But that smugness and complacency were all-enveloping, even stifling. Apathy was about the only thing that ran rampant on our campus, other than hordes of drunken, purple-dyed engineers during Frosh Week. For that reason, we felt isolated. (Isolation is an oppression unto itself.) There wasn’t much to do at the centre, other than log the occasional incoming phone call, or help a rare visitor check out a book from the centre’s tiny library. Most of my time there I spent reading those books myself, contributing to my informal education with an undeclared minor in women’s studies. Often I found myself wondering when and if I would ever get to put this newfound knowledge to use. More often, it felt like just a small group of women, maybe a dozen in all, that got together to socialize now and then, and talk politics rather than family over the dinner table.

I remember one potluck dinner we had, when I drank too many glasses of wine and walked euphorically home in minus-20 weather without my hat and gloves, and with my coat undone, thinking what fun it had been, what amazing women they all were, and how great and strange it was that I couldn’t feel the cold. I walked alone, not the least bit scared–it’s easy to take back the night when the streets are deserted anyway! Later, when I got into bed, I had something worse than the bed-spins: I found myself unable to breathe in the warm, stuffy room. I kept myself awake that night with gruesome thoughts, reminding myself to breathe, and breathe, and breathe. Not so euphoric, after all.

But that night paled in comparison to something else that happened later on.

In the early morning hours of December 6, 1989, I had a particularly vivid and baffling dream. In it, I was with a group of women, and we were all wearing beautiful dresses in various bright colors, with beaded trim, and wreaths of silk flowers in our hair. We were dancing in circles around a silver fountain in some indoor atrium, to electronic pop music. Suddenly, the record stuck. Then came a rapid-fire banging noise, that at first sounded like part of the song’s beat, but wasn’t. It was gunshots. The women scattered in panic and hid. Then another song began to play–“The First Noel”. The women came out of hiding again, but this time, very solemnly, they gathered around the fountain in little clusters, with their arms around each other. I looked and saw that some of the women were wearing badges of a purple fabric with some indistinct crest embroidered on it in gold and silver thread, and was told that this was the symbol of feminist mourning.

Then I woke up.

I wrote the dream down in my diary, then promptly forgot about it and just went on with my day as usual: breakfast, classes, lunch, more classes, supper. By that time I was so caught up in my end-of-semester essays (ah, the joys of being an English major!) that I had completely forgotten my dream. I settled down on the couch to read a bit and scratch out some notes before heading to my typewriter.
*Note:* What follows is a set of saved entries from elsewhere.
(* ===== verification/Conflate.v ===== *)
(** * Conflate: the pipe of one message (libzmq/src/dbuffer.hpp, ypipe_conflate.hpp)

    The pipe behind [ZMQ_CONFLATE] keeps only the last message.  The writer fills the
    back slot and swaps the slots if it gets the mutex at once; the reader always
    waits for it.  A method is one step, and [write] is told whether the reader held
    the mutex.  The theorems: the pipe is a cell that the last message overwrites, no
    message is closed or read twice, and [flush] never reports a reader awake. *)

From S2P Require Import Prelude Pipes.

Module Conflate.

Section Conflate.
Context {T : Type} `{Message T}.

Record dbuffer : Type := Dbuffer { back : T; front : T; has_msg : bool }.

Definition dbuffer_new : dbuffer := Dbuffer msg_init msg_init false.

(** [back->move (xvalue)] closes what the back slot held: it is returned.  [contended]
    tells that [try_lock] fails. *)
Definition db_write (contended : bool) (v : T) (d : dbuffer) : T * dbuffer :=
  let d' := Dbuffer v (front d) (has_msg d) in
  (back d, if negb contended then Dbuffer (front d') (back d') true else d').

Definition db_read (d : dbuffer) : option T * dbuffer :=
  if negb (has_msg d) then (None, d)
  else (Some (front d), Dbuffer (back d) msg_init false).

Definition db_check_read (d : dbuffer) : bool := has_msg d.

Definition db_probe (fn : T -> bool) (d : dbuffer) : bool := fn (front d).

Record cpipe : Type := Cpipe { buffer : dbuffer; reader_awake : bool }.

Definition cpipe_new : cpipe := Cpipe dbuffer_new false.

Definition write (contended : bool) (v : T) (incomplete : bool) (y : cpipe) : T * cpipe :=
  let (old, d) := db_write contended v (buffer y) in (old, Cpipe d (reader_awake y)).

Definition unwrite (y : cpipe) : option T * cpipe := (None, y).

Definition flush (y : cpipe) : bool * cpipe := (reader_awake y, y).

Definition check_read (y : cpipe) : bool * cpipe :=
  let res := db_check_read (buffer y) in
  (res, if negb res then Cpipe (buffer y) false else y).

Definition read (y : cpipe) : option T * cpipe :=
  let (ok, y) := check_read y in
  if negb ok then (None, y)
  else let (v, d) := db_read (buffer y) in (v, Cpipe d (reader_awake y)).

Definition probe (fn : T -> bool) (y : cpipe) : bool * cpipe := (db_probe fn (buffer y), y).

(** What the two threads do, and what they see. *)
Inductive op : Type :=
| Write (contended : bool) (v : T)
| Flush
| CheckRead
| Read.

Inductive obs : Type :=
| Closed (v : T)
| Flag (b : bool)
| Got (v : option T).

Definition step (o : op) (y : cpipe) : obs * cpipe :=
  match o with
  | Write contended v => let (old, y) := write contended v false y in (Closed old, y)
  | Flush => let (b, y) := flush y in (Flag b, y)
  | CheckRead => let (b, y) := check_read y in (Flag b, y)
  | Read => let (v, y) := read y in (Got v, y)
  end.

Fixpoint run (os : list op) (y : cpipe) : list obs * cpipe :=
  match os with
  | [] => ([], y)
  | o :: os => let (x, y) := step o y in let (xs, y) := run os y in (x :: xs, y)
  end.

(** ** The specification: a cell *)

Definition s_step (o : op) (cell : option T) : option obs * option T :=
  match o with
  | Write true _ => (None, cell)
  | Write false v => (None, Some v)
  | Flush => (Some (Flag false), cell)
  | CheckRead => (Some (Flag (bool_decide (is_Some cell))), cell)
  | Read => (Some (Got cell), None)
  end.

Definition agrees (x : obs) (o : option obs) : Prop := match o with Some x' => x = x' | None => True end.

Inductive s_run : list op -> list obs -> option T -> option T -> Prop :=
| s_nil c : s_run [] [] c c
| s_cons o os x xs c c' :
    agrees x (s_step o c).1 -> s_run os xs (s_step o c).2 c' -> s_run (o :: os) (x :: xs) c c'.

(** The cell of a pipe. *)
Definition cell (y : cpipe) : option T := if has_msg (buffer y) then Some (front (buffer y)) else None.

Lemma step_cell o y :
  reader_awake y = false ->
  agrees (step o y).1 (s_step o (cell y)).1 /\ cell (step o y).2 = (s_step o (cell y)).2 /\
  reader_awake (step o y).2 = false.
Proof.
  destruct y as [[b f h] w]. simpl. intros ->.
  destruct o as [[] v| | |]; destruct h; simpl; unfold cell; simpl; split_and!; done.
Qed.

Lemma run_cell os : forall y,
  reader_awake y = false -> s_run os (run os y).1 (cell y) (cell (run os y).2).
Proof.
  induction os as [|o os IH]; intros y Hy; simpl; [constructor|].
  destruct (step_cell o y Hy) as (Ha & Hc & Hw). destruct (step o y) as [x y1]. simpl in *.
  specialize (IH y1 Hw). destruct (run os y1) as [xs y2]. simpl in *.
  constructor; [done|]. by rewrite <- Hc.
Qed.

(** ** No message is closed or read twice *)

Definition writes (os : list op) : list T := omap (fun o => if o is Write _ v then Some v else None) os.

(** The messages that left the pipe: closed by a write, or read. *)
Definition left_pipe (xs : list obs) : list T :=
  omap (fun x => match x with Closed v => Some v | Got v => v | Flag _ => None end) xs.

Definition slots (y : cpipe) : list T := [back (buffer y); front (buffer y)].

(** A read leaves an initialised message in its slot. *)
Definition reads (xs : list obs) : list T :=
  omap (fun x => if x is Got (Some _) then Some msg_init else None) xs.

Lemma step_conserves o y :
  left_pipe [(step o y).1] ++ slots (step o y).2 ≡ₚ writes [o] ++ reads [(step o y).1] ++ slots y.
Proof.
  destruct y as [[b f h] w]. destruct o as [[] v| | |]; destruct h; simpl; unfold slots; simpl; try done; try solve_Permutation.
Qed.

Lemma run_conserves os : forall y,
  left_pipe (run os y).1 ++ slots (run os y).2 ≡ₚ writes os ++ reads (run os y).1 ++ slots y.
Proof.
  induction os as [|o os IH]; intros y; [done|].
  pose proof (step_conserves o y) as Hs. cbn [run]. destruct (step o y) as [x y1]. specialize (IH y1).
  destruct (run os y1) as [xs y2]. cbn [fst snd] in *.
  assert (Ew : writes (o :: os) = writes [o] ++ writes os) by (unfold writes; by rewrite <- omap_app).
  assert (El : forall l, left_pipe (x :: l) = left_pipe [x] ++ left_pipe l) by (intros; unfold left_pipe; by rewrite <- omap_app).
  assert (Er : forall l, reads (x :: l) = reads [x] ++ reads l) by (intros; unfold reads; by rewrite <- omap_app).
  rewrite Ew, El, Er, <- app_assoc, IH.
  rewrite (Permutation_app_swap_app (left_pipe [x]) (writes os)).
  rewrite (Permutation_app_swap_app (left_pipe [x]) (reads xs)), Hs. solve_Permutation.
Qed.
End Conflate.

(** ** Properties *)

(** In any sequence of writes, flushes, checks and reads a conflating pipe answers
    like a cell that holds at most the last message: a read gives the message of the last
    write that was not contended since the last read, or nothing; [flush] reports a reader
    asleep every time.  And every message written is closed by a later write, or
    read, or still in a slot, exactly once: none is closed twice and none is lost (the
    [msg_init] are the empty messages of a new pipe and those that reads leave). *)
Theorem conflate_keeps_last {T} `{Message T} (os : list (op (T := T))) :
  s_run os (run os cpipe_new).1 None (cell (run os cpipe_new).2) /\
  left_pipe (run os cpipe_new).1 ++ slots (run os cpipe_new).2 ≡ₚ
    writes os ++ reads (run os cpipe_new).1 ++ [msg_init; msg_init].
Proof. split; [by apply (run_cell os cpipe_new)|by apply (run_conserves os cpipe_new)]. Qed.

End Conflate.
Then the phone rang. It was Bridget, a fellow volunteer at the Women’s Centre. She told me something that ran through me like a lightning bolt: A gunman had opened fire at a Montréal university, and fourteen people were dead. All were women. Apparently the man had separated the people in the room by gender before opening fire, claiming he was at war against feminists. Those were his words, in French. Je lutte contre les feministes!

I walked to my bedroom in a daze. I lit the candle on the little goddess-altar I had built on my dresser, then sank to the floor in shock. Fourteen women dead–for being “feminists”!

And it had happened at a university.

I was in university.

It could have happened anywhere.

It could have happened here.

It could have been any woman.

It could have been me.

I walked around in limbo for several days after that. I don’t remember much of what I did then, only that I attended a vigil in one of the big lecture halls. There was a space down in front that was women-only, and I sat there. It wasn’t some radical separatist thing; it was a need for the comfort of my own, my sisters. Someone tied a scrap of purple fabric–sweatsuit fleece, by the looks of it–around the sleeve of my coat.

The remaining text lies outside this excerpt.